Exercise ::
Provide again, from the entries below, every line from the one containing "sub_aux (List.length s) r repl None s." through the one containing "Definition is_dot (c", exactly as written, and no other line.

Input data ::
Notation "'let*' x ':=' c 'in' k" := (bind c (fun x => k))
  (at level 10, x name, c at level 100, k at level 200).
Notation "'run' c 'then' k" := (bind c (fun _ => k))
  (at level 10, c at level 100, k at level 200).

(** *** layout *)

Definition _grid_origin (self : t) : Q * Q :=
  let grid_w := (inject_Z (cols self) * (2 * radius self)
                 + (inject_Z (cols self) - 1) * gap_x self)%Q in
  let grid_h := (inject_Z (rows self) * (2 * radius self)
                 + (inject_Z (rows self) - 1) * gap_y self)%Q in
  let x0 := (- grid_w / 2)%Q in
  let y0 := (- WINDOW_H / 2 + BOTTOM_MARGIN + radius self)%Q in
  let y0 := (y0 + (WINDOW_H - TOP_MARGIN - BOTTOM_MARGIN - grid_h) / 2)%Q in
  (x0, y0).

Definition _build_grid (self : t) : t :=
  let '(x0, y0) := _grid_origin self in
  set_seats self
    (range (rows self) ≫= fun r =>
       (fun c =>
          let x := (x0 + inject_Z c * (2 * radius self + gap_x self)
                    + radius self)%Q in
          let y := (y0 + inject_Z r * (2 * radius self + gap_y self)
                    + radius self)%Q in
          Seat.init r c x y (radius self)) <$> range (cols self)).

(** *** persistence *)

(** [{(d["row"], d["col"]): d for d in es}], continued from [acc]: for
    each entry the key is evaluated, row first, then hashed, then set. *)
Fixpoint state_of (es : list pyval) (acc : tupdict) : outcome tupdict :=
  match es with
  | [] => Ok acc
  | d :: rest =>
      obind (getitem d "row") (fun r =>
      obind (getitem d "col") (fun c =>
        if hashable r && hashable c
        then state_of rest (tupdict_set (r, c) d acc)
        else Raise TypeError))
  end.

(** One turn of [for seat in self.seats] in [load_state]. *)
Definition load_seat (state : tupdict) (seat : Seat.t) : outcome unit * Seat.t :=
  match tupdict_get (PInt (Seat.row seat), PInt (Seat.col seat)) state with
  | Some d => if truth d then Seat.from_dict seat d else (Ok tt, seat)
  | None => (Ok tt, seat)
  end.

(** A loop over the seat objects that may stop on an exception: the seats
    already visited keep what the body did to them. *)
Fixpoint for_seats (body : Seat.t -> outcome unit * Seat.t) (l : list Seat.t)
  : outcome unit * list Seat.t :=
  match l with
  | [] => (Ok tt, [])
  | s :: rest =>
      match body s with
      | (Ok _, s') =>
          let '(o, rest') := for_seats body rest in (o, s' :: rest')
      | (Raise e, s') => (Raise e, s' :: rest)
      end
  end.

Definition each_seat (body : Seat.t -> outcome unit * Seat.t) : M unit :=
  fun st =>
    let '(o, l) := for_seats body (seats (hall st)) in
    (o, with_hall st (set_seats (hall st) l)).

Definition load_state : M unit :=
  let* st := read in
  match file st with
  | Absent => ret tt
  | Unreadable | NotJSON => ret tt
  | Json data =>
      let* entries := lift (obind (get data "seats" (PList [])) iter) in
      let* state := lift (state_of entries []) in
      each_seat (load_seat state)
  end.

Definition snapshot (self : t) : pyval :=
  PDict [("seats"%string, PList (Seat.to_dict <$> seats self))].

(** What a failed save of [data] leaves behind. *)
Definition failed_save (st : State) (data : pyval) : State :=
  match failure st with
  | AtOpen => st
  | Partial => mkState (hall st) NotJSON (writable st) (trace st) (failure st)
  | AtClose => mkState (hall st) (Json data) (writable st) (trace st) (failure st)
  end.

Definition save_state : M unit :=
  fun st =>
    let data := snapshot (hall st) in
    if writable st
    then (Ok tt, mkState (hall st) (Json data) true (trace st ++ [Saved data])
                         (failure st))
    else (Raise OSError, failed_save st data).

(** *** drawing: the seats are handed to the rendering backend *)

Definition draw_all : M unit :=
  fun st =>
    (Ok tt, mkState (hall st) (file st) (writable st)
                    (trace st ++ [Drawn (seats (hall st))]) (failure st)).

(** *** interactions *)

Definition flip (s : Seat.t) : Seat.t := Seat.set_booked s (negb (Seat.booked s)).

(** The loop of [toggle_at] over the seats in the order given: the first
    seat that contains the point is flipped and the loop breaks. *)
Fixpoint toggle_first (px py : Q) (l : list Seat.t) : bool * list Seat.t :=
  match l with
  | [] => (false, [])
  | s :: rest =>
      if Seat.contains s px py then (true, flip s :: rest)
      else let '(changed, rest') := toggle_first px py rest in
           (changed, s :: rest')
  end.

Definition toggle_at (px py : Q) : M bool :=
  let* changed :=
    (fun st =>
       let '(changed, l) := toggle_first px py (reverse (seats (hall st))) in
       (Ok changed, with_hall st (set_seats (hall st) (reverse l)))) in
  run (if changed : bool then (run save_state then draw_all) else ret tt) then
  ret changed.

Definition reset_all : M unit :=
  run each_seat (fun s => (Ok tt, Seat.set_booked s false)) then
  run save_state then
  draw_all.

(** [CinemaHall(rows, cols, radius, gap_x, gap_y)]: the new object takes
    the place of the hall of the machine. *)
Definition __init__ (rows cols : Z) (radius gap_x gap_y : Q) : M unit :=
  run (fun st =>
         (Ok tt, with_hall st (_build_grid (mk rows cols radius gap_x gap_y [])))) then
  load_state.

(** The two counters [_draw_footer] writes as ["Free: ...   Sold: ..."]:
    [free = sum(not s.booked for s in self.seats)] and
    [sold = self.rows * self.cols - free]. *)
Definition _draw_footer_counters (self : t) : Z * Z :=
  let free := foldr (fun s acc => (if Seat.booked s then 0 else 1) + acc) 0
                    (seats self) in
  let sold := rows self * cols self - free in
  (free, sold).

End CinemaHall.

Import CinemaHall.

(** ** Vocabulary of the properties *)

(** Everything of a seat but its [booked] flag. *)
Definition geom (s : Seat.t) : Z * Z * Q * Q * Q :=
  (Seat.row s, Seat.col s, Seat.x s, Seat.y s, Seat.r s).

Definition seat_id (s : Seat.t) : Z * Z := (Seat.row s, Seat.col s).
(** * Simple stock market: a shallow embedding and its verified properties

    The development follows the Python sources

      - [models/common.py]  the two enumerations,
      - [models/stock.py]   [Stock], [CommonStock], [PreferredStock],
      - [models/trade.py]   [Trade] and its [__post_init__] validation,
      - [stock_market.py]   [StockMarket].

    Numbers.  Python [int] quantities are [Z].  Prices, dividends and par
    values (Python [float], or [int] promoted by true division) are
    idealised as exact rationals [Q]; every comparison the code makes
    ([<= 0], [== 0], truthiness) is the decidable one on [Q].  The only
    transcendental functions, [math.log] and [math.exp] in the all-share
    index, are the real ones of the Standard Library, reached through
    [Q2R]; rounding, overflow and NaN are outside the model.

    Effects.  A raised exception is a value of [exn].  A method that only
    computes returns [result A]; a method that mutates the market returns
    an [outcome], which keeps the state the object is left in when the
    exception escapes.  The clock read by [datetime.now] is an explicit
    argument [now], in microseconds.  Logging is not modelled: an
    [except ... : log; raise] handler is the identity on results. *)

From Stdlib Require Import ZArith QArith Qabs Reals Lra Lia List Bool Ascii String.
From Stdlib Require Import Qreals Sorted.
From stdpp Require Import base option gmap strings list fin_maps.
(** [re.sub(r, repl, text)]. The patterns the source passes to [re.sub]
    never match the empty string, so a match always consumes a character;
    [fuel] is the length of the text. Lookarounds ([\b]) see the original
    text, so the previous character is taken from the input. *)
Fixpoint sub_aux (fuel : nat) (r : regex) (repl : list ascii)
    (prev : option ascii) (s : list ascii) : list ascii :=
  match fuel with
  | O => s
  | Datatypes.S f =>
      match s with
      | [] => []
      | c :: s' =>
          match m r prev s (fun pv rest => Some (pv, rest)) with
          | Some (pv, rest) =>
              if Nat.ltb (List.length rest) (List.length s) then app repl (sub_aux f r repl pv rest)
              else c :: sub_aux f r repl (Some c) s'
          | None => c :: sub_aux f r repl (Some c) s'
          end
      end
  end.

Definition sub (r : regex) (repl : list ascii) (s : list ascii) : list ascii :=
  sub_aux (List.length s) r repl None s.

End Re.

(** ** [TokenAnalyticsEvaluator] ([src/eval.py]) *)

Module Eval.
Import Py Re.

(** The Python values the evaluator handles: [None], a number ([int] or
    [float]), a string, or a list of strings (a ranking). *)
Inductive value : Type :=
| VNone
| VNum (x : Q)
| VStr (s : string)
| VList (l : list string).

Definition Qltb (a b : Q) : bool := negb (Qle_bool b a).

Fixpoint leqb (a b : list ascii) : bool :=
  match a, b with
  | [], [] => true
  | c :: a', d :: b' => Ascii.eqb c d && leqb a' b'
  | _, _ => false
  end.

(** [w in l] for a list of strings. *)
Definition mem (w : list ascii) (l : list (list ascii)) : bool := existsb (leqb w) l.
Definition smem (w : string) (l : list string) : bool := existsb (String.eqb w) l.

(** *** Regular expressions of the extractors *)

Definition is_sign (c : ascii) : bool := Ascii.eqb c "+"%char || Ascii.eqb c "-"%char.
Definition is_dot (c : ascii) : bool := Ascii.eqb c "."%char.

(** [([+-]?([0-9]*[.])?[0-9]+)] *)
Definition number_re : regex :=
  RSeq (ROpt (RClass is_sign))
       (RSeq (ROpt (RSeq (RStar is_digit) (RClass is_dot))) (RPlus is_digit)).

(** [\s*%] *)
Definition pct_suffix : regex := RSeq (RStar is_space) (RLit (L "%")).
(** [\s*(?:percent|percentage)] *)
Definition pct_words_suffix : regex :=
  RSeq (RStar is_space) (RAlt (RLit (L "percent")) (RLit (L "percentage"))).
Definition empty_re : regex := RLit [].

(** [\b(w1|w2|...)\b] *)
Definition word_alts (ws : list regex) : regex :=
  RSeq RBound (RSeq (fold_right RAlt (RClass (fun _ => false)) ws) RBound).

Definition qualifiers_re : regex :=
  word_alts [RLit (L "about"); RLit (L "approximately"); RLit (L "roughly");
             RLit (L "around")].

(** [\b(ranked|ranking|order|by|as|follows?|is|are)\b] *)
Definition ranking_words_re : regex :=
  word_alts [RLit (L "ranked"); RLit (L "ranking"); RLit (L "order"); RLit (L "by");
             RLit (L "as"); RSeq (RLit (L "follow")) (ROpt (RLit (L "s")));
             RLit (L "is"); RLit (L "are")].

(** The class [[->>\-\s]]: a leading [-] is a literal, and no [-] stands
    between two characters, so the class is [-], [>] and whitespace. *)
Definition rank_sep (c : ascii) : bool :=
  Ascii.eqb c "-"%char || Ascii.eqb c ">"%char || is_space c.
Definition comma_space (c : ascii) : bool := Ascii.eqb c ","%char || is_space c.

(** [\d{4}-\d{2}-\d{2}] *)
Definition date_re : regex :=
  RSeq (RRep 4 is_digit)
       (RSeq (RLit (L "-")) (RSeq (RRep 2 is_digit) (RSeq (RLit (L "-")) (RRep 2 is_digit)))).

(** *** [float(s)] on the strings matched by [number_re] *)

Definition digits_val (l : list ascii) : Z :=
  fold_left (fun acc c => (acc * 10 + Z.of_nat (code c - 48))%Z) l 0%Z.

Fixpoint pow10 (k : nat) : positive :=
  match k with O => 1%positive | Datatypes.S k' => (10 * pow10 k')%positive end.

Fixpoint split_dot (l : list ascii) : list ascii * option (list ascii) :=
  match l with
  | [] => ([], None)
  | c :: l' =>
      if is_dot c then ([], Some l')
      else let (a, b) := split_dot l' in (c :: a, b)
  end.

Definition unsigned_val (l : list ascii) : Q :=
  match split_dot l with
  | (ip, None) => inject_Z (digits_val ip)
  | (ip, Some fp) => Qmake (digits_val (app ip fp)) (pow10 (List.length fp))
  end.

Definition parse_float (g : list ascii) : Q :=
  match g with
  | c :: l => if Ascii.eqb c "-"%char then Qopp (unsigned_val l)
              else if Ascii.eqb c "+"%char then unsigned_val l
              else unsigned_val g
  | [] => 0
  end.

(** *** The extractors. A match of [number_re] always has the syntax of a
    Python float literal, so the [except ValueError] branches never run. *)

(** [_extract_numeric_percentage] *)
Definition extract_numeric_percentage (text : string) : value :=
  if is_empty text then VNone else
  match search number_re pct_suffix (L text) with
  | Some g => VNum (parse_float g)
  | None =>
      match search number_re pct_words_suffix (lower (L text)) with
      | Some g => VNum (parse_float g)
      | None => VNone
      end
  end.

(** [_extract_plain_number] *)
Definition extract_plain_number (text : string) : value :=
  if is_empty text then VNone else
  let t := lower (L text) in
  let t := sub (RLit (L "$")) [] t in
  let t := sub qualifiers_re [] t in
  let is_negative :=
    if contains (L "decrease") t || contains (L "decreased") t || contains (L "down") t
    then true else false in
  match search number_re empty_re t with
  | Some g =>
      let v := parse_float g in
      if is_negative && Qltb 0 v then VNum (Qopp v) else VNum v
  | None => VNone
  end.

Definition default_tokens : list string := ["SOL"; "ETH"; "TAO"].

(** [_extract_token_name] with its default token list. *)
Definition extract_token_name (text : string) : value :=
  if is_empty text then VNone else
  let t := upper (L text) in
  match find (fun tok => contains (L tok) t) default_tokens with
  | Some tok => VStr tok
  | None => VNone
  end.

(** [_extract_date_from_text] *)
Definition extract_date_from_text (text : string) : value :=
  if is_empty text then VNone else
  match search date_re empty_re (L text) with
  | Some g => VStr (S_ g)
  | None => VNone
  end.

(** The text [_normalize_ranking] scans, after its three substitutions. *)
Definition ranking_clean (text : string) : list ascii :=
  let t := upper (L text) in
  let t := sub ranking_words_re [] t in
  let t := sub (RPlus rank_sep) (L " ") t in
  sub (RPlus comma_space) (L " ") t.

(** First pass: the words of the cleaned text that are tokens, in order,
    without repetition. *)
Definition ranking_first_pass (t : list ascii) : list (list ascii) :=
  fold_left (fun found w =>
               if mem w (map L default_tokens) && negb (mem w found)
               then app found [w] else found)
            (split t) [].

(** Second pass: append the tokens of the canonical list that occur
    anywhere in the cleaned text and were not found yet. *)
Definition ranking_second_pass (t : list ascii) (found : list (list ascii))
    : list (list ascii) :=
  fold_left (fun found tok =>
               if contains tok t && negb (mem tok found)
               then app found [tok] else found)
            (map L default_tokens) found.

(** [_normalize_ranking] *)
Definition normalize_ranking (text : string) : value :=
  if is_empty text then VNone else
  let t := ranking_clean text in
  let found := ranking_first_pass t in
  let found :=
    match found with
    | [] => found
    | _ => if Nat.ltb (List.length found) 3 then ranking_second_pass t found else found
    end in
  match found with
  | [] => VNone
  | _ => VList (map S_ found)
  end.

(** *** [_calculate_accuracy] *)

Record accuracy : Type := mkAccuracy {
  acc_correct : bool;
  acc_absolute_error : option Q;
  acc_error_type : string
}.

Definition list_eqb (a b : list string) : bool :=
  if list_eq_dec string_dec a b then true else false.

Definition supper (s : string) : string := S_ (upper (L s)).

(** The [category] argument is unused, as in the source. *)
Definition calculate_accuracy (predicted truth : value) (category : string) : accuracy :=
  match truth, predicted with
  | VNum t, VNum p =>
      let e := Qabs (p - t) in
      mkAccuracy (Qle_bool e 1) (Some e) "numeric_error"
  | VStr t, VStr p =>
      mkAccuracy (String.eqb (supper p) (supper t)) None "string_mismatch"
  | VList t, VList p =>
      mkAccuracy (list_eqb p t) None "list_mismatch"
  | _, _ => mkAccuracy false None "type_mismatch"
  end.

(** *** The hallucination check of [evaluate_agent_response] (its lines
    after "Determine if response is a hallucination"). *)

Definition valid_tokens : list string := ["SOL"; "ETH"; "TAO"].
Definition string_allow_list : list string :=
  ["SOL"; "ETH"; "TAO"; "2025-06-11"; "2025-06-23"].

Result below ::
  sub_aux (List.length s) r repl None s.

End Re.

(** ** [TokenAnalyticsEvaluator] ([src/eval.py]) *)

Module Eval.
Import Py Re.

(** The Python values the evaluator handles: [None], a number ([int] or
    [float]), a string, or a list of strings (a ranking). *)
Inductive value : Type :=
| VNone
| VNum (x : Q)
| VStr (s : string)
| VList (l : list string).

Definition Qltb (a b : Q) : bool := negb (Qle_bool b a).

Fixpoint leqb (a b : list ascii) : bool :=
  match a, b with
  | [], [] => true
  | c :: a', d :: b' => Ascii.eqb c d && leqb a' b'
  | _, _ => false
  end.

(** [w in l] for a list of strings. *)
Definition mem (w : list ascii) (l : list (list ascii)) : bool := existsb (leqb w) l.
Definition smem (w : string) (l : list string) : bool := existsb (String.eqb w) l.

(** *** Regular expressions of the extractors *)

Definition is_sign (c : ascii) : bool := Ascii.eqb c "+"%char || Ascii.eqb c "-"%char.
Definition is_dot (c : ascii) : bool := Ascii.eqb c "."%char.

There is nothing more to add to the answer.